3

I have recently started to learn assembly, and I have set up a small project for myself. The goal is to use loops. I want to move 0x414141 to RAX, then loop over RAX, and increment every byte so RAX would contain 0x424242 at the end of the code.

I have tried incrementing byte rax, but I always get errors from NASM when trying to compile it. Currently, I have working code that in the end, will increment RAX to be equal to 0x414144. I can't seem to find anything that looks/sounds close to what I want to do. (But how hard can it be, right?)

global _start

section .text
_start:
    mov rax, 0x414141
    mov rcx, 3
strLoop:
    inc rax
    loop strLoop

    mov rax, 60
    mov rdi, 0
    syscall
    ; ^ exit 

When I look at RAX in GDB, in this code, I would expect it to be 0x414144, which it is. However, I want to get my code to a point where it is 0x424242, which I guess would be the expected result in this project.

Michael Petch
  • 42,023
  • 8
  • 87
  • 158
  • 6
    Try adding 0x010101 to RAX (no loop needed)? – Michael Petch Aug 25 '19 at 17:40
  • 2
    @MichaelPetch - I guess it depends what overflow semantics they want :). – BeeOnRope Aug 25 '19 at 19:52
  • FYI, generally speaking, the registers can be named in instructions, but cannot be indexed -- you can't take the address of a register; you can't access a register indirectly. Memory can be indexed, have its address taken, accessed indirectly, so if you want to do indexing, it pretty much has to go in memory. For example, we can write a loop to increment each byte of an array in memory. – Erik Eidt Aug 25 '19 at 19:58
  • @BeeOnRope : true, somehow I had it in my head (although clearly not mentioned at all in the question) that they were dealing with letters. I guess when I saw 0x41 I was thinking ASCII strings lol. – Michael Petch Aug 25 '19 at 20:20
  • @ErikEidt: You *can* use a variable-count rotate by a multiple of 8 bit to sort simulate indexing a register. Lower latency but probably more uops than store / RMW a byte / reload the whole thing with a store-forwarding stall. And BTW, Jan's answer on this deserves more upvotes. IDK why it got a downvote. – Peter Cordes Aug 26 '19 at 08:33

1 Answers1

3

As usual for asm, there are various good ways to achieve what you want. The most important question is whether carry propagation between bytes is a possible problem or not.

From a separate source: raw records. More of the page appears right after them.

(** * express-rested: the item GET, item PATCH and collection PUT handlers

    A shallow embedding of [lib/operations/putAll.js],
    [lib/operations/resource/patch.js] and the item GET operation, and the
    properties of the resource collection engine that rest on them.

    JavaScript objects that are shared and mutated in place (the resource
    instances) live in an explicit heap; the collection maps identifiers to
    heap references, so that [resource.edit(info)] on a resource obtained
    from [collection.get(id)] is visible through the collection. *)

From stdpp Require Import base option list strings gmap fin_maps pretty.
From Stdlib Require Import ZArith.

(** ** Request payloads: JavaScript values as a JSON body parser yields them *)

#[local] Unset Elimination Schemes.
Inductive Value : Type :=
| JUndefined
| JNull
| JBool (b : bool)
| JNum (n : Z)      (* a number; the handlers do not compute with it *)
| JStr (s : string)
| JArr (items : list Value)
| JObj (props : list (string * Value)).
#[local] Set Elimination Schemes.

(** [typeof v] *)
Definition typeof (v : Value) : string :=
  match v with
  | JUndefined => "undefined"
  | JNull => "object"
  | JBool _ => "boolean"
  | JNum _ => "number"
  | JStr _ => "string"
  | JArr _ | JObj _ => "object"
  end.

(** [!v] is [negb (truthy v)]. *)
Definition truthy (v : Value) : bool :=
  match v with
  | JUndefined | JNull => false
  | JBool b => b
  | JNum n => negb (n =? 0)%Z
  | JStr s => negb (String.eqb s "")
  | JArr _ | JObj _ => true
  end.

(** The names of the indices of an array: ["0"], ["1"], ... *)
Definition index_names (n : nat) : list string := pretty <$> seq 0 n.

Option 1 (simple add with carry propagation)

If you only care about the low 4 bytes of 64-bit RAX, you should probably just use EAX for 32-bit operand-size. (Writing a 32-bit register zero-extends into the full 64-bit register, unlike when you write to an 8 or 16-bit register.)

So, as mentioned in a comment, this is does the trick for one interpretation of your question.

 add   eax, 0x010101

If you really want every byte of RAX, that's 8 bytes. But only mov supports 64-bit immediates, not add. You can create a constant in another register:

 mov   rdx, 0x0101010101010101
 add   rax, rdx

The approach with a single wide add above has the disadvantage that an overflow in a certain byte propagates to the next higher one. So it's not really 4 or 8 independent byte adds, unless you know that each individual byte won't overflow and carry into the next byte. (i.e. SWAR)

For example: If you have eax = 0x010101FF and add the constant from above, you will not get 0x02020200, but 0x02020300 (the least significant byte overflows into the second least significant one).


Option 2 (loop without carry propagation)

Since you indicated that you want to use a loop to solve your problem, a possible approach which also only takes two registers is this:

[global func]
func:
    mov rax, 0x4141414141414141

    mov rcx, 8
.func_loop:             ; NASM local .label is good style within a function
    inc al              ; modify low byte of RAX without affecting others
    rol rax, 8
    dec rcx
    jne .func_loop
    ; RAX has been rotated 8 times, back to its original layout

    ret

This will increment the least significant byte of rax (without affecting other bits of rax), then rotate rax by 8 bits to the left, and repeat.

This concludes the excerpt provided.